2 – If I do go on the cruise, my mind would most likely be elsewhere – thinking about the wedding and what still needs to get done.
3 – Money – we’re paying for the wedding ourselves, and my fiancé doesn’t have a job nailed down at the moment, so we’re on a pretty strict budget. While she offered to help pay for our way, and suggested his brother chip in too (?!?!), I would feel uncomfortable accepting this and feel like we might end up arguing about how much we can afford.. ‘well, you don’t NEED that for your wedding anyway..you can put more towards the cruise’ 😮
4 – The honeymoon. I’ve never been on an elaborate vacation with my fiancé before (camping, trips up north etc. only). I was really looking forward to our honeymoon (we’re planning a cruise) being our first real vacation together, and I feel like this anniversary cruise would take away from that a little.

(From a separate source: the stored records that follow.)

(** ** A checkpoint completes *)

(** X9: a checkpoint of world [a] whose drained list [l] consists of
    distinct tasks with live futures completes: after the driver opens the
    gate, drains [l], refills the counter, wakes every task and enters
    [wg.wait()], one poll of each task runs its closure and pops a ticket,
    and the driver then returns from the wait, closes the gate and
    finishes, with [a]'s registry entry removed. *)
Theorem checkpoint_completes_when_waiters_polled (Out : Type) (c : Cfg Out) (a : WorldId)
    (l : list TaskId) (w : World) :
  c_drv c = Some (a, D_Open) -> waker_list (c_st c) !! a = Some l -> l <> [] -> NoDup l ->
  worlds (c_st c) !! a = Some w ->
  (forall t, In t l -> exists f, c_futs c !! t = Some f /\ is_Some (fut_func f)) ->
  exists tr c',
    run_script ([A_Drv; A_Drv; A_Drv] ++ repeat A_Drv (length l) ++ [A_Drv] ++
                map A_Poll l ++ [A_Drv; A_Drv]) c = Some (tr, c') /\
    c_drv c' = Some (a, D_Done) /\ gate (c_st c') = None /\
    (forall t, In t l -> In (ERun t a) tr) /\ waker_list (c_st c') !! a = None.
Proof.
  destruct c as [s d fs]. cbn [c_drv c_st c_futs].
  intros Hd Hl Hne Hnd Hw Hlive. subst d.
  set (s3 := set_world a (mkWorld (w_data w) (length l))
               (set_waker_list (delete a (waker_list s)) (set_gate (Some a) s))).
  assert (H3 : run_script [A_Drv; A_Drv; A_Drv] (mkCfg s (Some (a, D_Open)) fs) =
               Some ([EOpen a] ++ ([EDrain a (Some l)] ++ ([EReset a (length l)] ++ [])),
                     mkCfg s3 (Some (a, D_Wake l (length l))) fs)).
  { cbn [run_script step_act c_drv c_st c_futs driver_step].
    st_simpl. rewrite Hl. cbn [driver_step worlds c_drv c_st c_futs]. rewrite Hw. reflexivity. }
  assert (Hpos : (0 <? length l) = true).
  { apply Nat.ltb_lt. destruct l; [contradiction|simpl; lia]. }
  assert (H4 : run_script [A_Drv] (mkCfg s3 (Some (a, D_Wake [] (length l))) fs) =
               Some ([EWaitBegin a (tickets_of s3 a)] ++ [], mkCfg s3 (Some (a, D_Wait)) fs)).
  { cbn [run_script step_act c_drv c_st c_futs driver_step]. rewrite Hpos. reflexivity. }
  assert (Hg3 : gate s3 = Some a) by reflexivity.
  assert (Hw3 : worlds s3 !! a = Some (mkWorld (w_data w) (length l))).
  { unfold s3. st_simpl. apply lookup_insert_eq. }
  destruct (run_polls_window Out l a (Some (a, D_Wait)) s3 fs (mkWorld (w_data w) (length l))
              Hg3 Hw3 (le_n _) Hnd Hlive)
    as (tr & s' & fs' & w' & Hrun & Hg' & Hw' & Ht' & Hl' & Hin').
  cbn [w_tickets] in Ht'. rewrite Nat.sub_diag in Ht'.
  assert (H5 : run_script [A_Drv; A_Drv] (mkCfg s' (Some (a, D_Wait)) fs') =
               Some ([EWaitDone a] ++ ([EClose a] ++ []),
                     mkCfg (set_gate None s') (Some (a, D_Done)) fs')).
  { cbn [run_script step_act c_drv c_st c_futs driver_step]. rewrite Hw', Ht'.
    cbn [Nat.eqb]. cbn [run_script step_act c_drv c_st c_futs driver_step].
    rewrite Hg'. reflexivity. }
  rewrite run_script_app, H3, run_script_app, run_wakes, run_script_app, H4,
    run_script_app, Hrun, H5.
  eexists _, _. split; [reflexivity|]. cbn [c_drv c_st].
  split; [reflexivity|]. split; [reflexivity|]. split.
  - intros t Ht. apply in_or_app. right. apply in_or_app. right.
    apply in_or_app. right. apply in_or_app. left. apply Hin', Ht.
  - st_simpl. rewrite Hl'. unfold s3. st_simpl. apply lookup_delete_eq.
Qed.

Lemma checkpoint_completes_when_waiters_polled_witness :
  exists tr c',
    run_script ([A_Drv; A_Drv; A_Drv] ++ repeat A_Drv (length [0]) ++ [A_Drv] ++
                map A_Poll [0] ++ [A_Drv; A_Drv]) cfg_open1 = Some (tr, c') /\
    c_drv c' = Some (1, D_Done) /\ gate (c_st c') = None /\
    (forall t, In t [0] -> In (ERun t 1) tr) /\ waker_list (c_st c') !! 1 = None.
Proof.
  apply (checkpoint_completes_when_waiters_polled Z cfg_open1 1 [0] w0).
  - reflexivity.
  - vm_compute. reflexivity.
  - discriminate.
  - constructor; [intros Hin; inversion Hin|constructor].
  - vm_compute. reflexivity.
  - intros t [<-|[]]. eexists. split; [reflexivity|]. eexists. reflexivity.
Defined.
Lemma event_path_spec ns :
  tree_ordered ns →
  ∀ fuel w, w < fuel →
    ∃ l, event_path fuel ns (Some w) = Some (w :: l)
         ∧ ∀ n, n ∈ l ↔ proper_ancestor ns n w.
Proof.
  intros Ht. induction fuel as [|fuel IH]; intros w Hw; [lia|].
  cbn [event_path]. destruct (node_parent ns w) as [p|] eqn:Hp.
  - assert (p < fuel) by (apply Ht in Hp; lia).
    destruct (IH p ltac:(done)) as (l & -> & Hl).
    exists (p :: l). split; [done|]. intros n. rewrite elem_of_cons, Hl. split.
    + intros [->|H']; [by constructor|by eapply ancestor_up].
    + intros H'. apply proper_ancestor_inv in H' as (p' & Hp' & H').
      rewrite Hp in Hp'. injection Hp' as <-. destruct H' as [->|?]; auto.
  - exists []. split; [by destruct fuel|]. intros n. split.
    + by intros ?%elem_of_nil.
    + intros H'. apply proper_ancestor_inv in H' as (p' & Hp' & _).
      by rewrite Hp in Hp'.
Qed.

Lemma forM_noop {A} (l : list A) (f : A → M unit) s :
  (∀ a, a ∈ l → f a s = (s, Ok tt)) → forM l f s = (s, Ok tt).
Proof.
  induction l as [|a l IH]; intros H; [done|].
  cbn [forM]. rewrite (bind_ok _ _ _ _ _ (H a ltac:(left))).
  apply IH. intros b Hb. apply H. by right.
Qed.

(** ** Clicks *)

Section Clicks.
Variables (s : State) (m : nat) (obj : Modal).
Hypothesis Hwf : wf s.
Hypothesis Hobj : modal_heap s !! m = Some obj.

Lemma modal_region :
  ∃ e, region_heap s = [mkModalRegion e] ∧ 0 < e
       ∧ node_parent (dom s) e = Some 0 ∧ node_parent (dom s) 0 = None
       ∧ (∀ k x, modal_heap s !! k = Some x → modal_ok (dom s) e k x).
Proof.
  destruct Hwf as (_ & Hb & _ & _ & Hx).
  destruct (window_modalRegion s).
  - destruct Hx as (_ & e & ? & ? & _ & _ & ? & ? & _). by exists e.
  - destruct Hx as [_ Hnil]. by rewrite Hnil in Hobj.
Qed.







End Clicks.


Lemma listener_step (f : State → option nat) (k : nat → M unit) s :
  (listener ← gets f;
   match listener with
   | Some this => k this
   | None => mret tt
   end) s
  = match f s with Some this => k this s | None => (s, Ok tt) end.
Proof. unfold mbind, M_bind, gets. by destruct (f s). Qed.



(** ** Promises, timers and jobs *)

Lemma extends_same x x' :
  promise_heap x' = promise_heap x → timers x' = timers x →
  microtasks x' = microtasks x → now x' = now x → extends x x'.
Proof.
  intros Hp Ht Hm Hn. exists [], [], [].
  rewrite Hp, Ht, Hm, Hn, !app_nil_r. split_and!; try done; constructor.
Qed.

Lemma async_ok_extends x x' : async_ok x → extends x x' → async_ok x'.
Proof.
  intros (Ht & Hj & Hr) (ps & ts & js & Hp' & Ht' & Hj' & _ & Hts & Hjs & Hps).
  unfold async_ok. rewrite Hp', Ht', Hj', length_app.
  split_and!.
  - apply Forall_app. split.
    + eapply Forall_impl; [exact Ht|]. cbn. intros; lia.
    + eapply Forall_impl; [exact Hts|]. cbn. intros; lia.
  - apply Forall_app. split.
    + eapply Forall_impl; [exact Hj|]. cbn. intros; lia.
    + eapply Forall_impl; [exact Hjs|]. cbn. intros; lia.
  - intros i pr Hi. apply lookup_app_Some in Hi as [Hi|[_ Hi]].
    + eapply Forall_impl; [exact (Hr i pr Hi)|]. cbn. intros; lia.
    + apply list_elem_of_lookup_2 in Hi.
      rewrite Forall_forall in Hps. specialize (Hps pr Hi).
      eapply Forall_impl; [exact Hps|]. cbn. intros; lia.
Qed.

Lemma is_fulfilled_app x ph p ps :
  promise_heap x = ph ++ ps → p < length ph →
  is_fulfilled x p = default false (fulfilled <$> ph !! p).
Proof. intros Hx Hp. unfold is_fulfilled. by rewrite Hx, lookup_app_l. Qed.

Lemma pending_close_extends this c q p T x x' :
  pending_close this c q p T x → extends x x' →
  (∀ m obj, modal_heap x !! m = Some obj → modal_heap x' !! m = Some obj) →
  (node_parent (dom x) c = None → node_parent (dom x') c = None) →
  pending_close this c q p T x'.
Proof.
  intros ((obj & Hobj & Hc) & Hq & Hp & Hqp & Ht & Hj & Hr & Hd)
         (ps & ts & js & Hp' & Ht' & Hj' & Hn' & Hts & Hjs & Hps) Hheap Hpar.
  unfold pending_close. rewrite Hp', Ht', Hj', Hn', length_app.
  split_and!; try lia.
  - exists obj. split; [by apply Hheap|done].
  - apply Forall_app. split; [done|].
    eapply Forall_impl; [exact Hts|]. cbn. intros; lia.
  - apply Forall_app. split; [done|].
    eapply Forall_impl; [exact Hjs|]. cbn. intros; lia.
  - intros i pr Hi. apply lookup_app_Some in Hi as [Hi|[_ Hi]].
    + by apply (Hr i pr).
    + apply list_elem_of_lookup_2 in Hi.
      rewrite Forall_forall in Hps. specialize (Hps pr Hi).
      eapply Forall_impl; [exact Hps|]. cbn. intros; lia.
  - rewrite (is_fulfilled_app x' _ p ps Hp' Hp). intros Hf.
    destruct (Hd Hf) as [? ?]. split; [done|by apply Hpar].
Qed.

Lemma cover_in_store x this obj :
  wf x → modal_heap x !! this = Some obj → cover obj < length (dom x).
Proof.
  intros Hwf Hobj. destruct (modal_region x this obj Hwf Hobj)
    as (e & _ & _ & _ & _ & Hmod).
  destruct (Hmod _ _ Hobj) as (_&_&?&?&_). lia.
Qed.

Lemma closing_extends on this c q p T x x' :
  closing on this c q p T x → wf_from x x' → extends x x' →
  closing on this c q p T x'.
Proof.
  intros (Hwf & Ha & Hp) [Hwf' (_ & Hnodes & Hheap & _)] Hext.
  split; [done|]. split; [by eapply async_ok_extends|].
  intros Hon. specialize (Hp Hon).
  eapply pending_close_extends; eauto.
  destruct Hp as ((obj & Hobj & <-) & _).
  pose proof (cover_in_store x this obj Hwf Hobj) as Hlt.
  destruct (Hnodes _ Hlt) as (_ & _ & [-> | ->]); done.
Qed.

Lemma closing_grows {A} on this c q p T (m : M A) :
  grows m → preserves (closing on this c q p T) m.
Proof.
  intros Hm x Hx. destruct (Hm x) as [? ?]; [by destruct Hx|].
  by eapply closing_extends.
Qed.
(** * TrackMate: tracking-number extraction, carrier query cascade and
      status classification

    A shallow embedding of the Python sources
    [services/carrier_info.py], [services/sweet_tracker.py],
    [utils/status_translator.py], [utils/tracking_parser.py],
    [tools/track.py] and [tools/diagnose.py], followed by the properties
    established about them. *)

From Stdlib Require Import List NArith ZArith Bool Lia String Ascii Floats.
From Stdlib Require Import DecimalString.
Import ListNotations.

Set Warnings "-inexact-float,-register-all".

Set Implicit Arguments.

(** ** Python strings

    A Python [str] is a sequence of Unicode code points; [len], slicing,
    [startswith] and [in] all count code points.  String literals of the
    sources are written as UTF-8 text and decoded by [u]. *)

Definition codepoint := N.
Definition pystr := list codepoint.

Module Utf8.

Local Open Scope N_scope.

(** Decoder state: number of continuation bytes still expected and the
    bits collected so far. *)
Fixpoint decode_aux (need : nat) (acc : N) (bs : list N) : pystr :=
  match bs with
  | [] => []
  | b :: rest =>
      match need with
      | O =>
          if b <? 0x80 then b :: decode_aux 0 0 rest
          else if b <? 0xE0 then decode_aux 1 (N.land b 0x1F) rest
          else if b <? 0xF0 then decode_aux 2 (N.land b 0x0F) rest
          else decode_aux 3 (N.land b 0x07) rest
      | S need' =>
          let acc' := acc * 64 + N.land b 0x3F in
          match need' with
          | O => acc' :: decode_aux 0 0 rest
          | S _ => decode_aux need' acc' rest
          end
      end
  end.

Definition bytes_of_string (s : string) : list N :=
  map N_of_ascii (list_ascii_of_string s).

Definition decode (s : string) : pystr := decode_aux 0 0 (bytes_of_string s).

End Utf8.

Definition u (s : string) : pystr := Utf8.decode s.
Arguments u s%_string_scope.

Module Str.

Definition eqb (a b : pystr) : bool :=
  if list_eq_dec N.eq_dec a b then true else false.

(** [s.startswith(p)] *)
Fixpoint startswith (p s : pystr) : bool :=
  match p, s with
  | [], _ => true
  | _ :: _, [] => false
  | a :: p', b :: s' => N.eqb a b && startswith p' s'
  end.

(** [p in s] for two strings: substring test. *)
Fixpoint contains (p s : pystr) : bool :=
  startswith p s ||
  match s with
  | [] => false
  | _ :: s' => contains p s'
  end.

(** [s.replace(" ", "")] *)
Definition remove_spaces (s : pystr) : pystr :=
  filter (fun c => negb (N.eqb c 32)) s.

(** [len(s)] *)
Definition len (s : pystr) : nat := List.length s.

(** [s in l] for a list of strings. *)
Definition mem (s : pystr) (l : list pystr) : bool := existsb (eqb s) l.

End Str.

(** ** The Python runtime

    What the program takes from the interpreter and its libraries and
    does not define itself.  The character tables of Unicode are one
    such part: [str.isdigit], [str.isspace], [str.lower] and the
    character classes of [re] are read from them. *)

Class Unicode : Type := {
  (** [c.isspace()], which is also the class [\s] of [re] *)
  cp_isspace : codepoint -> bool;
  (** the class [\w] of [re] *)
  cp_isword : codepoint -> bool;
  (** the class [\d] of [re] *)
  cp_isdecimal : codepoint -> bool;
  (** [c.isdigit()] for a single character *)
  cp_isdigit : codepoint -> bool;
  (** a literal character of a pattern compiled with [re.IGNORECASE]
      against a character of the text *)
  cp_ieq : codepoint -> codepoint -> bool;
  (** [s.lower()] *)
  str_lower : pystr -> pystr
}.

(** The code points on which the tables are pinned down below: the
    Basic Latin block and the Hangul Syllables block, which together
    hold every character the program's own literals are written in. *)
Definition is_ascii (c : codepoint) : bool := (c <? 128)%N.
Definition is_hangul (c : codepoint) : bool :=
  ((0xAC00 <=? c) && (c <=? 0xD7A3))%N.
Definition plain (c : codepoint) : bool := is_ascii c || is_hangul c.

Definition is_ascii_digit (c : codepoint) : bool :=
  ((48 <=? c) && (c <=? 57))%N.
Definition is_ascii_upper (c : codepoint) : bool :=
  ((65 <=? c) && (c <=? 90))%N.
Definition is_ascii_lower (c : codepoint) : bool :=
  ((97 <=? c) && (c <=? 122))%N.
Definition ascii_lower (c : codepoint) : codepoint :=
  if is_ascii_upper c then (c + 32)%N else c.

Module Plain.

(** The tables as Unicode has them on the two blocks. *)
Definition isspace (c : codepoint) : bool :=
  (((9 <=? c) && (c <=? 13)) || ((28 <=? c) && (c <=? 32)))%N.
Definition isword (c : codepoint) : bool :=
  is_ascii_digit c || is_ascii_upper c || is_ascii_lower c
  || N.eqb c 95 || is_hangul c.
Definition isdecimal (c : codepoint) : bool := is_ascii_digit c.
Definition isdigit (c : codepoint) : bool := is_ascii_digit c.
Definition ieq (a b : codepoint) : bool :=
  N.eqb (ascii_lower a) (ascii_lower b).
Definition lower (s : pystr) : pystr := map ascii_lower s.

Definition tables : Unicode :=
  {| cp_isspace := isspace; cp_isword := isword;
     cp_isdecimal := isdecimal; cp_isdigit := isdigit;
     cp_ieq := ieq; str_lower := lower |}.

End Plain.

(** What is assumed of the interpreter's tables: on the two blocks they
    are the ones of [Plain]. *)
Class UnicodeLaws (U : Unicode) : Prop := {
  isspace_plain : forall c, plain c = true -> cp_isspace c = Plain.isspace c;
  isword_plain : forall c, plain c = true -> cp_isword c = Plain.isword c;
  isdecimal_plain :
    forall c, plain c = true -> cp_isdecimal c = Plain.isdecimal c;
  isdigit_plain : forall c, plain c = true -> cp_isdigit c = Plain.isdigit c;
  ieq_plain :
    forall a b, plain a = true -> plain b = true ->
                cp_ieq a b = Plain.ieq a b;
  lower_plain :
    forall s, forallb plain s = true -> str_lower s = Plain.lower s
}.

(** [s.isdigit()]: every character is a digit and there is at least one. *)
Definition str_isdigit {U : Unicode} (s : pystr) : bool :=
  match s with
  | [] => false
  | _ => forallb cp_isdigit s
  end.

(** ** [services/carrier_info.py] *)

Module Carrier.
Record t : Type := make {
  code : pystr;
  name : pystr;
  name_en : pystr;
  contact : pystr;
  website : pystr;
  tracking_url : pystr
}.
End Carrier.

(** A [dict] with string keys, in insertion order. *)
Fixpoint dict_get {V : Type} (k : pystr) (d : list (pystr * V)) : option V :=
  match d with
  | [] => None
  | (k', v) :: d' => if Str.eqb k k' then Some v else dict_get k d'
  end.

Definition dict_has {V : Type} (k : pystr) (d : list (pystr * V)) : bool :=
  match dict_get k d with Some _ => true | None => false end.

Definition CARRIERS : list (pystr * Carrier.t) :=
  [
    (u "04", Carrier.make (u "04") (u "CJ대한통운") (u "CJ Logistics")
       (u "1588-1255") (u "https://www.cjlogistics.com")
       (u "https://www.cjlogistics.com/ko/tool/parcel/tracking"));
    (u "08", Carrier.make (u "08") (u "롯데택배") (u "Lotte Global Logistics")
       (u "1588-2121") (u "https://www.lotteglogis.com")
       (u "https://www.lotteglogis.com/home/reservation/tracking/index"));
    (u "05", Carrier.make (u "05") (u "한진택배") (u "Hanjin Express")
       (u "1588-0011") (u "https://www.hanjin.com")
       (u "https://www.hanjin.com/kor/CMS/DeliveryMgr/WaybillResult.do"));
    (u "01", Carrier.make (u "01") (u "우체국택배") (u "Korea Post")
       (u "1588-1300") (u "https://www.epost.go.kr")
       (u "https://service.epost.go.kr/trace.RetrieveDomRi498Trv.postal"));
    (u "06", Carrier.make (u "06") (u "로젠택배") (u "Logen")
       (u "1588-9988") (u "https://www.ilogen.com")
       (u "https://www.ilogen.com/web/delivery/tracking"));
    (u "11", Carrier.make (u "11") (u "일양로지스") (u "Ilyang Logis")
       (u "1588-0002") (u "https://www.ilyanglogis.com")
       (u "https://www.ilyanglogis.com/functionality/tracking.asp"));
    (u "23", Carrier.make (u "23") (u "경동택배") (u "Kyungdong Express")
       (u "1899-5368") (u "https://kdexp.com")
       (u "https://kdexp.com/service/delivery"));
    (u "46", Carrier.make (u "46") (u "CU편의점택배") (u "CU CVS Delivery")
       (u "1566-1025") (u "https://www.cupost.co.kr")
       (u "https://www.cupost.co.kr/tracking.cupost"));
    (u "24", Carrier.make (u "24") (u "대신택배") (u "Daesin")
       (u "043-222-4582") (u "https://www.ds3211.com")
       (u "https://www.ds3211.com/freight/internalFreightSearch.ht"));
    (u "22", Carrier.make (u "22") (u "대한통운") (u "Korea Express")
       (u "1588-1255") (u "https://www.cjlogistics.com")
       (u "https://www.cjlogistics.com/ko/tool/parcel/tracking"))
  ].

Definition CARRIER_ALIASES : list (pystr * pystr) :=
  [
    (u "cj대한통운", u "04");
    (u "cj택배", u "04");
    (u "대한통운", u "04");
    (u "씨제이대한통운", u "04");
    (u "롯데택배", u "08");
    (u "롯데글로벌로지스", u "08");
    (u "롯데", u "08");
    (u "한진택배", u "05");
    (u "한진", u "05");
    (u "우체국", u "01");
    (u "우체국택배", u "01");
    (u "우편", u "01");
    (u "로젠택배", u "06");
    (u "로젠", u "06");
    (u "일양로지스", u "11");
    (u "일양", u "11");
    (u "경동택배", u "23");
    (u "경동", u "23");
    (u "cu택배", u "46");
    (u "cu편의점", u "46");
    (u "씨유택배", u "46");
    (u "대신택배", u "24");
    (u "대신", u "24")
  ].

Definition get_carrier_by_code (code : pystr) : option Carrier.t :=
  dict_get code CARRIERS.

Definition get_carrier_by_name {U : Unicode} (name : pystr) : option Carrier.t :=
  let name_lower := Str.remove_spaces (str_lower name) in
  match dict_get name_lower CARRIER_ALIASES with
  | Some code =>
      match code with
      | [] => None
      | _ => dict_get code CARRIERS
      end
  | None => None
  end.

Definition detect_carrier_from_tracking {U : Unicode}
    (tracking_number : pystr) : option pystr :=
  if Str.startswith (u "6") tracking_number
     && (Nat.eqb (Str.len tracking_number) 12
         || Nat.eqb (Str.len tracking_number) 13)
  then Some (u "04")
  else if Nat.eqb (Str.len tracking_number) 13 && str_isdigit tracking_number
  then Some (u "01")
  else if Nat.eqb (Str.len tracking_number) 11 && str_isdigit tracking_number
  then Some (u "06")
  else None.

(** ** [utils/status_translator.py] *)

Inductive DeliveryPhase : Type :=
| PICKUP
| IN_TRANSIT
| OUT_FOR_DELIVERY
| DELIVERED
| ISSUE.

Module TranslatedStatus.
Record t : Type := make {
  original : pystr;
  translated : pystr;
  short : pystr;
  phase : DeliveryPhase;
  emoji : pystr;
  is_final : bool;
  estimated_hours : option Z
}.
End TranslatedStatus.

(** Value of the table: (translated, short, phase, emoji, is_final,
    est_hours). *)
Definition status_entry : Type :=
  (pystr * pystr * DeliveryPhase * pystr * bool * option Z)%type.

5- Honeymoon/time off work – It doesn’t seem smart to plan a week long vacation within three months of taking another two ish weeks off for a honeymoon – I have only been working at my current job since September, and next year at this time I might even have a new job, so I don’t know what kind of vacation days I’ll have to work with.
I think that this is a great idea for the family and I have NO problem with my fiance going – it would probably be nice for him to get away from the planning for a while and relax 🙂 – I just don’t think that it would be best for me to come along as well. It also seems as though it would be more appropriate for his brother to chip in for his ticket if need be, rather than both ours since I’m not family quite yet.. or blood for that matter.
My fiance is behind me on the matter, but I think his mother will take offense to me not coming, and I can foresee an argument coming up about this situation.
Possible arguments she would make:
– We offered to help you pay for it, how ungrateful.
– It’s only a week, you can afford a week – you don’t NEED to have a two week long honeymoon
– You can bring the wedding planning stuff along with you – your bridesmaids can hold down the fort while you’re gone
– You’ll have fun on the honeymoon no matter what
Well, it feels good to get that off my chest – ^_^ any advice would be appreciated. Maybe someone has experienced a similar situation?